I was always losing combs as a teen and 20something, and I never liked those too-large and brittle ones they sold in drug stores. Everything changed last year when I discovered that Terner’s Liquor (right next to Viper Room) sells bags of small, pliable combs in bulk. Is it neurotic to own 35 combs? Yes, but on the other hand I feel reassured.
I’m crestfallen about the passing of the great Jonathan Demme, who was one of the leading hot-shit directors of the ’80s and early ’90s (Melvin and Howard, Something Wild, The Silence of The Lambs, Philadelphia). Demme died this morning in New York City from esophageal cancer and complications from heart disease. The cancer hit him in 2010, recurred two years ago, and then advanced in force over the last few weeks.
I knew Demme casually or slightly in a non-interview context. A run-in here, a party chat there. Once through the late Stuart Byron, the ex-Village Voice columnist who was friendly with him, and with whom I ran a consultancy business called re:visions. Demme seemed to be all about spirit, mirth, excitement. He was approachable, unpretentious. He loved Caribbean culture. If he was a worry wart behind closed doors, I never saw it.
The last time I spoke to Demme was at the Gotham Awards in December ’08. He was hanging with Jenny Lumet, who had written the screenplay for what would later be regarded as Demme’s last hurrah as a top-ranked auteur — Rachel Getting Married. The forthcoming inauguration of Barack Obama came up. I asked if he thought it was a good idea to self-identify as “Barack Hussein Obama,” given recently voiced concerns about a U.S. President sharing a name with Saddam of Iraq. “The yokels won’t like that,” I said. Demme’s response: “Fuck ’em!”

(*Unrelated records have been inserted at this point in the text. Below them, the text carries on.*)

(* ===== verification/DbLang.v ===== *)
(** * The C++ side of dbPager: strings, doubles, exceptions and output streams

    Shared by the files that model the interpreter of dbPager ([libdbpager] and [dbpager]).
    - Characters and [std::string] as far as the code uses them (C locale).
    - [double] as the binary64 format of the Standard Library's [SpecFloat]; [fmod] is exact.
    - [exn], the exception classes that the code throws, and [what].
    - [X W A], a computation on a state [W] that writes to an output stream and returns or throws;
      [catch], [finally], [capture] (an [ostringstream] in place of [out]).  It ends in a fault or
      without fuel as in the Prelude.
    - [refines], the order "the same result, or no fuel", with the lemmas that make open recursive
      definitions monotone.
    - [Dcl], [Platform]: the external code (the DCL library, the C library's [pow]) and the choices
      that C++ leaves open (order of evaluation of operands, order of an [unordered_map]). *)

From S2P Require Import Prelude.
From stdpp Require Export strings gmap pretty.
From Stdlib Require Export SpecFloat Ascii.
From Stdlib Require Import String.

#[global] Open Scope Z_scope.
#[global] Open Scope stdpp_scope.

(** ** Characters and strings *)

Definition code (c : ascii) : nat := nat_of_ascii c.
Definition in_range (lo hi : nat) (c : ascii) : bool :=
  (Nat.leb lo (code c) && Nat.leb (code c) hi)%nat.

(** [isspace], [isdigit], [isalpha], [isalnum] and [toupper] in the C locale. *)
Definition isspace (c : ascii) : bool := in_range 9 13 c || in_range 32 32 c.
Definition isdigit (c : ascii) : bool := in_range 48 57 c.
Definition isalpha (c : ascii) : bool := in_range 65 90 c || in_range 97 122 c.
Definition isalnum (c : ascii) : bool := isalpha c || isdigit c.
Definition to_upper (c : ascii) : ascii := if in_range 97 122 c then ascii_of_nat (code c - 32) else c.
Definition to_lower (c : ascii) : ascii := if in_range 65 90 c then ascii_of_nat (code c + 32) else c.

Definition is_char (c d : ascii) : bool := bool_decide (c = d).
Definition chr (n : nat) : ascii := ascii_of_nat n.
Definition str1 (c : ascii) : string := String c "".

(** [std::transform] of a string in place. *)
Fixpoint smap (f : ascii -> ascii) (s : string) : string :=
  match s with "" => "" | String c s' => String (f c) (smap f s') end.

Definition is_empty (s : string) : bool := match s with "" => true | _ => false end.
Definition slen (s : string) : nat := String.length s.
Definition seqb (s t : string) : bool := bool_decide (s = t).

(** The lexicographic order of [std::string]. *)
Definition slt (s t : string) : bool := String.ltb s t.

(** [s.find(needle, from)]; [None] is [npos]. *)
Definition sfind (s needle : string) (from : nat) : option nat := String.index from needle s.
(** [s.substr(from, n)] for [from <= s.length()]. *)
Definition ssub (s : string) (from n : nat) : string := String.substring from n s.
Definition sdrop (s : string) (from : nat) : string := String.substring from (slen s - from) s.

Definition starts_with (prefix s : string) : bool := String.prefix prefix s.

Fixpoint schars (s : string) : list ascii :=
  match s with "" => [] | String c s' => c :: schars s' end.
Fixpoint of_chars (l : list ascii) : string :=
  match l with [] => "" | c :: l' => String c (of_chars l') end.

Lemma sapp_nil_l s : "" +:+ s = s.
Proof. done. Qed.

Lemma sapp_cons c s t : String c s +:+ t = String c (s +:+ t).
Proof. done. Qed.

Lemma sapp_nil_r s : s +:+ "" = s.
Proof. induction s as [|c s IH]; [done|]. by rewrite sapp_cons, IH. Qed.

Lemma sapp_assoc s t u : s +:+ (t +:+ u) = (s +:+ t) +:+ u.
Proof. induction s as [|c s IH]; [done|]. by rewrite !sapp_cons, IH. Qed.

#[global] Arguments slen s : simpl never.

Lemma slen_nil : slen "" = 0%nat.
Proof. done. Qed.

Lemma slen_cons c s : slen (String c s) = S (slen s).
Proof. done. Qed.

Lemma slen_app s t : slen (s +:+ t) = (slen s + slen t)%nat.
Proof. unfold slen. induction s as [|c s IH]; [done|]. by rewrite sapp_cons; cbn; rewrite IH. Qed.

Lemma smap_app f s t : smap f (s +:+ t) = smap f s +:+ smap f t.
Proof. induction s as [|c s IH]; [done|]. by rewrite sapp_cons; cbn; rewrite IH, sapp_cons. Qed.

Lemma smap_slen f s : slen (smap f s) = slen s.
Proof. unfold slen. induction s as [|c s IH]; [done|]. by cbn; rewrite IH. Qed.

Lemma of_chars_schars s : of_chars (schars s) = s.
Proof. induction s as [|c s IH]; [done|]. by cbn; rewrite IH. Qed.

Lemma schars_of_chars l : schars (of_chars l) = l.
Proof. induction l as [|c l IH]; [done|]. by cbn; rewrite IH. Qed.

(** Arithmetic on lengths of strings. *)
Ltac slen := unfold str1 in *; repeat (progress rewrite ?slen_cons, ?slen_nil, ?slen_app in * ); lia.

Lemma is_empty_spec s : is_empty s = true <-> s = "".
Proof. by destruct s. Qed.

Lemma seqb_spec s t : seqb s t = true <-> s = t.
Proof. unfold seqb. by rewrite bool_decide_eq_true. Qed.

Lemma seqb_refl s : seqb s s = true.
Proof. by apply seqb_spec. Qed.

(** A property of all characters, checked one by one. *)
Lemma ascii_all (P : ascii -> bool) :
  forallb (fun n => P (chr n)) (seq 0 256) = true -> forall c, P c = true.
Proof.
  rewrite forallb_forall. intros H c. rewrite <- (ascii_nat_embedding c). apply H. apply in_seq.
  pose proof (nat_ascii_bounded c). lia.
Qed.

Lemma to_upper_idemp c : to_upper (to_upper c) = to_upper c.
Proof.
  apply (bool_decide_eq_true_1 (to_upper (to_upper c) = to_upper c)). revert c.
  apply ascii_all. vm_compute. done.
Qed.

(** ** Doubles *)

Definition double := spec_float.
Definition prec : Z := 53.
Definition emax : Z := 1024.
Definition dadd (x y : double) : double := SFadd prec emax x y.
Definition dsub (x y : double) : double := SFsub prec emax x y.
Definition dmul (x y : double) : double := SFmul prec emax x y.
Definition ddiv (x y : double) : double := SFdiv prec emax x y.
Definition of_Z (z : Z) : double := binary_normalize prec emax z 0 false.

(** [fmod]: the remainder of the division with the quotient rounded towards zero, with the sign of
    the dividend; it is exact. *)
Definition fmod (x y : double) : double :=
  match x, y with
  | S754_nan, _ | _, S754_nan | S754_infinity _, _ | _, S754_zero _ => S754_nan
  | _, S754_infinity _ | S754_zero _, _ => x
  | S754_finite sx mx ex, S754_finite _ my ey =>
      let e := Z.min ex ey in
      let r := (Zpos mx * 2 ^ (ex - e)) mod (Zpos my * 2 ^ (ey - e)) in
      if r =? 0 then S754_zero sx else binary_normalize prec emax (if sx then - r else r) e sx
  end.

Definition dlt (x y : double) : bool := SFltb x y.
Definition dle (x y : double) : bool := SFleb x y.
Definition deq (x y : double) : bool := SFeqb x y.

Example fmod_7_4 : fmod (of_Z 7) (of_Z (-4)) = of_Z 3.
Proof. reflexivity. Qed.
Example fmod_neg : fmod (of_Z (-7)) (of_Z 4) = of_Z (-3).
Proof. reflexivity. Qed.
Example dmul_6_7 : dmul (of_Z 6) (of_Z 7) = of_Z 42.
Proof. reflexivity. Qed.

(** ** Exceptions *)

(** The exception classes that the code throws; all derive from [dbp::exception] but the last, an
    exception of the standard library. *)
Inductive exn :=
  | dbp_exception (msg : string)
  | app_exception (msg : string) (code : Z)
  | context_exception (msg : string)
  | tag_exception (msg : string)
  | tag_case_exception (msg : string)
  | tag_list_exception (msg : string)
  | tag_map_exception (msg : string)
  | tag_locale_exception (msg : string)
  | evaluator_exception (msg : string)
  | function_exception (msg : string)
  | parser_exception (err_code : Z) (msg : string)
  | type_conversion_exception (msg : string)
  | std_exception (msg : string).

(** [e.what()]. *)
Definition what (e : exn) : string :=
  match e with
  | app_exception m _ | parser_exception _ m => m
  | dbp_exception m | context_exception m | tag_exception m | tag_case_exception m
  | tag_list_exception m | tag_map_exception m | tag_locale_exception m | evaluator_exception m
  | function_exception m | type_conversion_exception m | std_exception m => m
  end.

Definition is_case_exception (e : exn) : bool :=
  match e with tag_case_exception _ => true | _ => false end.
Definition is_conversion_exception (e : exn) : bool :=
  match e with type_conversion_exception _ => true | _ => false end.

(** ** Computations with exceptions and an output stream *)

Inductive outcome (A : Type) :=
  | Val (a : A)
  | Exc (e : exn).
Arguments Val {A} a.
Arguments Exc {A} e.

(** From a state to a fault, to no fuel, or to an outcome, the new state and the text that was
    written to [out].  What was written before an exception stays written. *)
Definition X (W A : Type) := W -> res (outcome A * W * string).

Section combinators.
Context {W : Type}.

Definition xret {A} (a : A) : X W A := fun w => Ok (Val a, w, "").
Definition throw {A} (e : exn) : X W A := fun w => Ok (Exc e, w, "").
Definition xcrash {A} (f : fault) : X W A := fun _ => Crash f.
Definition xnofuel {A} : X W A := fun _ => NoFuel.
Definition xget : X W W := fun w => Ok (Val w, w, "").
Definition xmodify (f : W -> W) : X W unit := fun w => Ok (Val tt, f w, "").
(** [out << s]. *)
Definition emit (s : string) : X W unit := fun w => Ok (Val tt, w, s).

(** Adds [s] in front of what a computation writes. *)
Definition after {A} (s : string) (r : res (outcome A * W * string)) : res (outcome A * W * string) :=
  match r with Ok (o, w, t) => Ok (o, w, s +:+ t) | r => r end.

Definition xbind {A B} (m : X W A) (k : A -> X W B) : X W B := fun w =>
  match m w with
  | Ok (Val a, w', s) => after s (k a w')
  | Ok (Exc e, w', s) => Ok (Exc e, w', s)
  | Crash f => Crash f
  | NoFuel => NoFuel
  end.

(** [try { m } catch (...) { h e }]. *)
Definition catch {A} (m : X W A) (h : exn -> X W A) : X W A := fun w =>
  match m w with
  | Ok (Exc e, w', s) => after s (h e w')
  | r => r
  end.

(** Runs [m] with a fresh [ostringstream s] as its output and gives [s.str()]. *)
Definition capture (m : X W unit) : X W string := fun w =>
  match m w with
  | Ok (Val _, w', s) => Ok (Val s, w', "")
  | Ok (Exc e, w', s) => Ok (Exc e, w', "")
  | Crash f => Crash f
  | NoFuel => NoFuel
  end.

Definition xlift {A} (r : res A) : X W A := fun w =>
  match r with Ok a => Ok (Val a, w, "") | Crash f => Crash f | NoFuel => NoFuel end.

Definition of_option {A} (e : exn) (o : option A) : X W A :=
  match o with Some a => xret a | None => throw e end.

End combinators.

(** A computation on a part of the state, for instance on an object that is passed by reference. *)
Definition xzoom {S T A} (view : S -> T) (upd : T -> S -> S) (m : X T A) : X S A := fun s =>
  match m (view s) with
  | Ok (o, t, out) => Ok (o, upd t s, out)
  | Crash f => Crash f
  | NoFuel => NoFuel
  end.

Declare Scope x_scope.
Delimit Scope x_scope with X.
Notation "x <- m ;; k" := (xbind m (fun x => k))
  (at level 100, m at next level, right associativity) : x_scope.
Notation "m ;;; k" := (xbind m (fun _ => k))
  (at level 100, right associativity) : x_scope.
#[global] Open Scope x_scope.

(** [try { m } catch (...) { fin; throw; } fin;]: the source's way to clean up on every exit. *)
Definition finally {W A} (m : X W A) (fin : X W unit) : X W A :=
  x <- catch m (fun e => fin ;;; throw e) ;; fin ;;; xret x.

(** [for (i = l.begin(); i != l.end(); ++i) f( *i);] *)
Fixpoint for_each {W A} (f : A -> X W unit) (l : list A) : X W unit :=
  match l with
  | [] => xret tt
  | x :: l' => f x ;;; for_each f l'
  end.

Born in February 1944 (too late for the Baby Bust generation but not a boomer either), Demme had four distinct career phases:
#1: A low-budget, exploitation-tinged, Roger Corman-affiliated chapter (writing and/or producing Angels Hard as They Come, The Hot Box and Black Mama White Mama, and then directing Caged Heat, Crazy Mama and Fighting Mad). This was followed by a dicey period noir-thriller, Last Embrace (’79), which I re-watched four or five years ago and found wanting.
#2: His peak period as an assured, studio-supported mainstream director of seven films — Melvin and Howard (’80), Swing Shift (’84), Stop Making Sense (’84), Something Wild (’86), an inspired detour with Swimming to Cambodia (’87), the not-so-hot Married to the Mob (’88) and then his two greatest successes — The Silence of the Lambs (’91) and Philadelphia (’93).